1. Male or female at least 18 years old;
2. Informed consent form understood and signed
3. Patient agrees to all follow-up visits;
4. Abdominal aortic aneurysm with sac diameter ≥5.0cm, or ≥4.5cm which has increased by ≥0.5cm within the last 6 months, or or which exceeds 1.5 times the transverse dimension of an adjacent non-aneurysmal aortic segment. No AAA <4 cm will be included.
5. Anatomically eligible for the Nellix System (per Instructions For Use):
   1. Adequate iliac/femoral access compatible with the required delivery systems (diameter ≥6 mm);
   2. Aneurysm blood lumen diameter ≤60mm;
   3. Proximal non-aneurysmal aortic neck: length ≥10mm; diameter 18 to 28mm; angle ≤60° to the aneurysm sac;
   4. Most caudal renal artery to each hypogastric artery length ≥100mm;
   5. Common iliac artery lumen diameter between 9 and 35mm;
   6. Distal iliac artery seal zone with length of ≥10mm and diameter range of 9 to 25mm;
   7. Ability to preserve at least one hypogastric artery.

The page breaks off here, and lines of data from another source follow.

Lemma new_paths_run attrs h ns s :
  Forall is_prefix_filter (in_filters s) → (∀ n, n ∈ ns → nlri_rf n = RF_IPv4_UC) →
  (ns ≠ [] → get_attr BGP_ATTR_TYPE_NEXT_HOP attrs = Some (NextHop (Some h)) ∧ h ≠ "") →
  ∃ o s', when (nonempty ns) (_extract_and_handle_bgp4_new_paths c in_network attrs ns) s = (o, s', Ret ()) ∧ same_session s s' ∧
    ∀ key, if bool_decide (key ∈ nlri_prefix <$> ns) then
             ∃ n, n ∈ ns ∧ nlri_prefix n = key ∧
               od_get key (adj_rib_in s') = Some (received_path s attrs h n, blocked (in_filters s) (received_path s attrs h n))
           else od_get key (adj_rib_in s') = od_get key (adj_rib_in s).
Proof.
  intros Hf Hrf Hnh. destruct ns as [|n0 ns0]; [by eexists _, _|]. destruct (Hnh ltac:(done)) as [En Hh]. cbn [nonempty when].
  set (ns := n0 :: ns0) in *. clearbody ns. clear n0 ns0.
  assert (pathattr_map attrs ≠ []) as Ha by (intros E; unfold get_attr in En; by rewrite E in En).
  destruct (receive_loop attrs h ns s Hf Hrf Ha Hh) as (o & s' & E & Hs & Hrib).
  unfold _extract_and_handle_bgp4_new_paths. rewrite En. cbn [or_raise]. rewrite ret_bind. cbn [or_raise].
  rewrite ret_bind, (run_bind _ _ _ _ _ _ E).
  eexists _, _. split; [reflexivity|]. split; [|exact Hrib]. destruct Hs as (? & ? & ?). by split_and!.
Qed.

Lemma withdraws_run ns s :
  Forall is_prefix_filter (in_filters s) → (∀ n, n ∈ ns → nlri_rf n = RF_IPv4_UC) →
  ∃ o s', when (nonempty ns) (_extract_and_handle_bgp4_withdraws c in_network ns) s = (o, s', Ret ()) ∧
    ∀ key, od_get key (adj_rib_in s') = if bool_decide (key ∈ nlri_prefix <$> ns) then None else od_get key (adj_rib_in s).
Proof.
  intros Hf Hrf. destruct ns as [|n0 ns0]; [by eexists _, _|].
  destruct (withdraw_loop (n0 :: ns0) s Hf Hrf) as (o & s' & E & _ & Hrib). exists o, s'. split; [|exact Hrib].
  cbn [nonempty]. unfold when at 1, _extract_and_handle_bgp4_withdraws. cbn [nonempty negb]. by rewrite when_false_bind.
Qed.

Lemma process_run w u h s :
  ipv4_update u h → Forall is_prefix_filter (in_filters s) →
  let attrs := _extract_and_reconstruct_as_path (u_attrs u) in
  ∃ o s', process_update c in_network w attrs (u_nlri u) (u_withdrawn u) s = (o, s', Ret ()) ∧
  ∀ key,
    if bool_decide (key ∈ nlri_prefix <$> u_withdrawn u) then od_get key (adj_rib_in s') = None
    else if bool_decide (key ∈ nlri_prefix <$> u_nlri u) then
      ∃ n, n ∈ u_nlri u ∧ nlri_prefix n = key ∧
        od_get key (adj_rib_in s') = Some (received_path s attrs h n, blocked (in_filters s) (received_path s attrs h n))
    else od_get key (adj_rib_in s') = od_get key (adj_rib_in s).
Proof.
  intros Hu Hf attrs.
  assert (∀ t, t ∈ [BGP_ATTR_TYPE_MP_REACH_NLRI; BGP_ATTR_TYPE_MP_UNREACH_NLRI; BGP_ATTR_TYPE_NEXT_HOP] → get_attr t attrs = get_attr t (u_attrs u)) as Et.
  { intros t Ht. apply reconstruct_keeps; [apply Hu..|]. set_solver. }
  destruct (new_paths_run attrs h (u_nlri u) s Hf) as (o1 & s1 & E1 & Hs1 & Hrib1).
  { intros n Hn. apply (iu_rf _ _ Hu). set_solver. }
  { intros Hne. rewrite Et by set_solver. by apply (iu_mandatory _ _ Hu). }
  destruct (withdraws_run (u_withdrawn u) s1) as (o2 & s2 & E2 & Hrib2); [by destruct Hs1 as [-> _]|intros n Hn; apply (iu_rf _ _ Hu); set_solver|].
  exists (o1 ++ o2), s2. split.
  - unfold process_update. rewrite !Et by set_solver. destruct (iu_no_mp _ _ Hu) as [-> ->].
    by rewrite !ret_bind, (run_bind _ _ _ _ _ _ E1), E2.
  - intros key. rewrite Hrib2. case_bool_decide; [done|]. apply Hrib1.
Qed.
Lemma attributes_roundtrip sent l :
  Forall (attr_ok sent) l →
  ∃ bs, serialize_all (serialize_attribute sent) l = Ret (fixed_attr sent <$> l, bs) ∧ Forall is_byte bs ∧
    ∀ received, agg_all_readable sent received l →
      parse_all parse_attribute (length bs) bs received = ([], agg_all_after sent received l, Ret (fixed_attr sent <$> l)).
Proof.
  intros Hl.
  destruct (serialize_all_pairs (serialize_attribute sent) (λ x y bs, y = fixed_attr sent x ∧ Forall is_byte bs ∧ bs ≠ [] ∧
    ∀ received rest, agg_readable sent received (pa_body x) →
      parse_attribute (bs ++ rest) received = ([], agg_after sent received (pa_body x), Ret (y, rest))) l) as (ys & E & Hpairs).
  { eapply Forall_impl; [exact Hl|]. intros a Ha. destruct (attribute_roundtrip sent a Ha) as (bs & ? & ? & ? & ?).
    by exists (fixed_attr sent a), bs. }
  assert (ys.*1 = fixed_attr sent <$> l) as Ey by (clear -Hpairs; induction Hpairs as [|? ? ? ? (? & _)]; [done|by f_equal/=]).
  exists (mjoin ys.*2). rewrite E, Ey. split_and!; [done| |].
  - apply join_bytes, Forall_fmap. eapply Forall2_Forall_r; [exact Hpairs|]. apply Forall_true. by intros x yb (_ & ? & _).
  - intros received Hr.
    rewrite (parse_all_readable _ (λ r a, agg_after sent r (pa_body a)) ys received); [| |done].
    + rewrite Ey. f_equal. f_equal. unfold agg_all_after. clear -l. revert received. induction l as [|a l IH]; intros r; [done|]. cbn. apply IH.
    + clear -Hpairs Hr. revert received Hr. induction Hpairs as [|a [y bs] l ys (Hy & _ & Hne & Hp) _ IH]; intros received Hr; [done|].
      cbn [fst snd] in *. destruct Hr as [Hr Hrs]. split_and!; [done| |by subst y; apply IH]. intros rest. rewrite Hp by done. by subst y.
Qed.
End values_roundtrip.

(** C34: An AS path of exactly one nonempty sequence of at most 255 numbers that is written with
    four octets is read as such if no number in it has 1 or 2 as its third byte or uses its first
    byte: the decoder guesses the size of the numbers from the bytes. *)
Theorem four_octet_path_read l :
  l ≠ [] → (length l ≤ 255)%nat → Forall tells_four_octets l →
  ∃ bs, serialize_as_path 4 [AsSequence l] = Ret bs ∧ parse_as_path false bs = Ret (4%nat, [AsSequence l]).
Proof.
  intros Hne Hl Hn.
  assert (segment_ok 4 (AsSequence l)) as Hs.
  { split_and!; [done|done| |done]. eapply Forall_impl; [exact Hn|]. intros n [Hr _]. change (256 ^ Z.of_nat 4) with (2 ^ 32). lia. }
  exists (mjoin (segment_bytes 4 <$> [AsSequence l])). split; [apply serialize_as_path_ok; by constructor|].
  apply parse_as_path_ok. split; [by constructor|]. right. split; [done|].
  change (mjoin (segment_bytes 4 <$> [AsSequence l])) with (segment_bytes 4 (AsSequence l) ++ []). rewrite app_nil_r.
  by apply four_octets_not_16bit.
Qed.
Lemma body_roundtrip sent m :
  message_ok sent m →
  ∃ tail, serialize_tail sent m = Ret (fixed_message sent m, tail) ∧ Forall is_byte tail ∧
    ∀ received, message_readable sent received m →
      parse_body (message_type m) tail received = ([], message_after sent received m, Ret (fixed_message sent m)).
Proof.
  intros Hm. destruct m as [ver my_as ht id opts|wd attrs nlri|c sc data| |afi safi d]; cbn [message_ok fixed_message message_type message_after message_readable] in *.
  - destruct Hm as (Has & Hht & Hid & Hopts & Hlen). destruct (open_roundtrip my_as ht id opts ver Has Hht Hid Hopts Hlen) as (bs & E & Hb & Hp).
    exists bs. split_and!; [done..|]. intros received _. apply Hp.
  - destruct Hm as (Hwd & Ha & Hn & Hl1 & Hl2). destruct (update_roundtrip sent wd attrs nlri Hwd Ha Hn Hl1 Hl2) as (bs & E & Hb & Hp).
    exists bs. split_and!; [done..|]. intros received Hr. by apply Hp.
  - destruct Hm as (Hc & Hsc & Hb). exists ((be_bytes 1 c ++ be_bytes 1 sc) ++ data). cbn [serialize_tail]. rewrite pack2 by done.
    split_and!; [done|bytes|]. intros received _. rewrite <- app_assoc.
    change (parse_body BGP_MSG_NOTIFICATION) with (λ buf, lift (parse_notification buf) : M bool pyexn Empty_set message). cbn beta.
    unfold parse_notification, lift. by read_fields.
  - exists []. by split_and!.
  - destruct Hm as (Hafi & Hsafi & Hd). exists (be_bytes 2 afi ++ be_bytes 1 d ++ be_bytes 1 safi). cbn [serialize_tail]. rewrite pack3 by done.
    split_and!; [done|bytes|]. intros received _.
    change (parse_body BGP_MSG_ROUTE_REFRESH) with (λ buf, lift (parse_route_refresh buf) : M bool pyexn Empty_set message). cbn beta.
    unfold parse_route_refresh, lift. by read_fields.
Qed.

Definition message_length (sent : bool) (m : message) : Z :=
  match serialize_tail sent m with Ret (_, tail) => Z.of_nat (_HDR_LEN + length tail) | Raise _ => 0 end.

Lemma message_type_byte m : 0 ≤ message_type m < 256.
Proof. by destruct m. Qed.

(** A message that is not too long, written: its header and what a decoder makes of it. *)
Lemma message_written sent m :
  message_ok sent m → message_length sent m < 65536 →
  ∃ tail, serialize_message sent m = Ret (fixed_message sent m, _MARKER ++ be_bytes 2 (message_length sent m) ++ be_bytes 1 (message_type m) ++ tail) ∧
    message_length sent m = Z.of_nat (_HDR_LEN + length tail) ∧ Forall is_byte tail ∧
    ∀ received rest, message_readable sent received m →
      parse_message ((_MARKER ++ be_bytes 2 (message_length sent m) ++ be_bytes 1 (message_type m) ++ tail) ++ rest) received =
        ([], message_after sent received m, Ret (fixed_message sent m, rest)).
Proof.
  intros Hm Hlen. destruct (body_roundtrip sent m Hm) as (tail & E & Hb & Hp). pose proof (message_type_byte m) as Ht.
  unfold message_length in *. rewrite E in Hlen |- *. set (len := Z.of_nat (_HDR_LEN + length tail)) in *.
  assert (0 ≤ len < 256 ^ Z.of_nat 2) as Hz by (change (256 ^ Z.of_nat 2) with 65536; lia).
  exists tail. split_and!; [|done..|].
  - unfold serialize_message. rewrite E. cbn [mbind outcome_bind]. fold len. rewrite pack2 by done. cbn [mbind outcome_bind]. by rewrite <- app_assoc.
  - intros received rest Hr. set (bs := _MARKER ++ be_bytes 2 len ++ be_bytes 1 (message_type m) ++ tail).
    assert (length bs = (19 + length tail)%nat) as Hbs by (unfold bs; rewrite !length_app, !length_be_bytes; cbn; lia).
    assert (Z.to_nat len = length bs) as Hn by (unfold len, _HDR_LEN in *; lia).
    unfold parse_message. rewrite length_app, (proj2 (Nat.leb_le _ _)) by lia. cbn [assert_]. rewrite ret_bind.
    assert (bs ++ rest = _MARKER ++ be_bytes 2 len ++ be_bytes 1 (message_type m) ++ tail ++ rest) as Ebs by (unfold bs; by rewrite <- !app_assoc).
    rewrite Ebs. rewrite unpack_s_app, lift_ret_bind by done. rewrite unpack_be, lift_ret_bind by done.
    rewrite unpack_be, lift_ret_bind by done. rewrite Hn, (proj2 (Nat.leb_le _ _)) by lia. cbn [assert_]. rewrite ret_bind.
    rewrite take_app_length' by (unfold _HDR_LEN; lia). rewrite (run_bind _ _ _ _ _ _ (Hp received Hr)).
    by rewrite <- Ebs, drop_app_length.
Qed.
End roundtrip.

(** ** The round trip *)

Section message_roundtrip.
Context `{Addresses, !AddressLaws} `{ForeignNlri, !ForeignLaws} `{ForeignCommunities, !ForeignCommunityLaws}.

(** C2: A message that can be written, written and read again, is the message as writing leaves
    it, whatever follows it in the buffer; its bytes are as many as its header says, and reading
    changes the class attribute of the decoder as its aggregators do.  The conditions are: the
    fields are in their ranges and the whole is shorter than 65536 bytes (message_ok, where an AS
    path of four-octet numbers must also not look like one of two-octet numbers, as_path_ok: the
    decoder guesses the size, see BgpWire.as_256_misread), and each aggregator has the size the
    reader expects by then (message_readable). *)
Theorem message_roundtrip sent m :
  message_ok sent m → message_length sent m < 65536 →
  ∃ bs, serialize_message sent m = Ret (fixed_message sent m, bs) ∧ Forall is_byte bs ∧ Z.of_nat (length bs) = message_length sent m ∧
    ∀ received rest, message_readable sent received m →
      parse_message (bs ++ rest) received = ([], message_after sent received m, Ret (fixed_message sent m, rest)).
Proof.
  intros Hm Hlen. destruct (message_written sent m Hm Hlen) as (tail & E & El & Hb & Hp). eexists. split; [exact E|].
  split_and!; [| |exact Hp].
  - apply Forall_app_2; [repeat (constructor; [done|]); constructor|bytes].
  - rewrite El. rewrite !length_app, !length_be_bytes. cbn -[Z.of_nat]. unfold _HDR_LEN. lia.
Qed.
End message_roundtrip.

(** An UPDATE with numbers of four octets. *)
Module MessageExample.
Import PlainAddresses.

#[export] Instance no_communities : ForeignCommunities := {| fcomm := Empty_set; fcomm_parse _ _ := Raise StructError; fcomm_serialize c := match c with end |}.

#[export] Instance no_community_laws : ForeignCommunityLaws.
Proof. exists (λ _ _, True). by intros ? []. Defined.

Definition announcement : message :=
  BGPUpdate [] [PathAttr 0 (AOrigin 0); PathAttr 0 (AAsPath 4 [AsSequence [65001; 200000]]); PathAttr 0 (ANextHop (chars IPv4 [192; 0; 2; 1]));
                PathAttr 0 (AAggregator 200000 (chars IPv4 [192; 0; 2; 7]))]
    [IPAddrPrefix IPv4 24 (chars IPv4 [10; 1; 2; 0])].

Lemma announcement_ok : message_ok true announcement.
Proof.
  split_and!; [constructor| |apply Forall_singleton; split; [split; [cbn; lia|]|done]|done|done].
  - repeat (apply Forall_cons; split; [split; [done|split; [|done]]|]); [done| | | |constructor].
    + split; [|right; done]. apply Forall_singleton. split_and!; [done|cbn; lia|by repeat constructor|done].
    + exists [192; 0; 2; 1]. by apply PlainAddresses.address_of_chars; repeat constructor.
    + split; [done|]. exists [192; 0; 2; 7]. by apply PlainAddresses.address_of_chars; repeat constructor.
  - exists [10; 1; 2; 0], [10; 1; 2]. split; [by apply PlainAddresses.address_of_chars; repeat constructor|by vm_compute].
Qed.
End MessageExample.

Import PlainAddresses MessageExample.

Lemma message_roundtrip_witness :
  let m := announcement in
  ∃ bs, serialize_message true m = Ret (fixed_message true m, bs) ∧ Forall is_byte bs ∧ Z.of_nat (length bs) = message_length true m ∧
    ∀ received rest, message_readable true received m →
      parse_message (bs ++ rest) received = ([], message_after true received m, Ret (fixed_message true m, rest)).
Proof.
  apply message_roundtrip; [apply announcement_ok|vm_compute; reflexivity].
Defined.

(** ** Faults *)

Module MessageFaults.

(** The value of a capability goes on to the end of its parameter, not to its own: an unknown
    capability is given the bytes of the next one, and a graceful restart its families. *)
Example capability_runs_on :
  parse_param [2; 4; 5; 0; 2; 0] = Ret ([Capability (CapabilityUnknown 5 [2; 0]); Capability (EmptyCapability 2)], []) ∧
  parse_param [2; 12; 64; 2; 0; 120; 65; 4; 0; 0; 253; 232; 2; 0] =
    Ret ([Capability (GracefulRestart 0 120 [(16644, 0, 0); (65000, 2, 0)]); Capability (FourOctetAsNumber 65000); Capability (EmptyCapability 2)], []).
Proof. split; vm_compute; reflexivity. Qed.

(** A message of a type that is not known raises an exception of the interpreter, for which no
    NOTIFICATION is sent. *)
Example unknown_message_type : result (parse_message (_MARKER ++ [0; 19; 9])) false = Raise AttributeError.
Proof. vm_compute. reflexivity. Qed.
End MessageFaults.
(** [_parse_header_impl] on the bytes from [offset] on. *)
Definition _parse_header_impl (buf : bytes) : outcome pyexn (oxm_num * nat * bool * nat * nat) :=
  '(header, rest) ← unpack_field 4 buf;
  let oxx_type := Z.shiftr header 9 in
  let oxm_hasmask := oxm_tlv_header_extract_hasmask header in
  let oxx_class := Z.shiftr oxx_type 7 in
  let oxx_length := Z.land header 0xff in
  '((num, exp_hdr_len) : oxm_num * nat) ←
    (if oxx_class =? OFPXXC_EXPERIMENTER then
       '(exp_id, rest) ← unpack_field 4 rest;
       let oxx_field := Z.land oxx_type 0x7f in
       if (exp_id =? ONF_EXPERIMENTER_ID) && (oxx_field =? 0) then
         '(exp_type, _) ← unpack_field 2 rest;
         Ret (ExpNum exp_id exp_type, 6%nat)
       else Ret (ExpNum exp_id oxx_type, 4%nat)
     else Ret (Num oxx_type, 0%nat));
  let value_len := oxx_length - Z.of_nat exp_hdr_len in
  let value_len := if oxm_hasmask then value_len / 2 else value_len in
  check (0 <? value_len);;
  Ret (num, (4 + exp_hdr_len)%nat, oxm_hasmask, Z.to_nat value_len, (4 + Z.to_nat oxx_length)%nat).

(** [_parse] *)
Definition _parse (buf : bytes) : outcome pyexn (oxm_num * ival * option ival * nat) :=
  '(num, total_hdr_len, hasmask, value_len, field_len) ← _parse_header_impl buf;
  '(value, rest) ← unpack_s value_len (drop total_hdr_len buf);
  if hasmask : bool then
    '(mask, _) ← unpack_s value_len rest;
    Ret (num, Packed value, Some (Packed mask), field_len)
  else Ret (num, Packed value, None, field_len).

   8. Ratio of maximum aortic aneurysm diameter to maximum aortic blood lumen diameter <1.40

A patient who meets none of the following criteria potentially may be included in the study:

1. Life expectancy <2 years as judged by the Investigator;
2. Psychiatric or other condition that may interfere with the study;
3. Participating in another clinical study;
4. Known allergy or contraindication to any device material;
5. Coagulopathy or uncontrolled bleeding disorder;
6. Ruptured, leaking or mycotic aneurysm;
7. Serum creatinine (S-Cr) level >2.0 mg/dL;
8. CVA or MI within three months of enrollment/treatment;
9. Aneurysmal disease of the descending thoracic aorta;
10. Clinically significant mural thrombus within the proximal landing zone (minimum 10mm) of the infrarenal non-aneurysmal neck (>5mm thickness over >50% circumference);
11. Connective tissue diseases (e.g., Marfan Syndrome);
12. Unsuitable vascular anatomy that may interfere with device introduction or deployment;
13. Pregnant (female of childbearing potential only).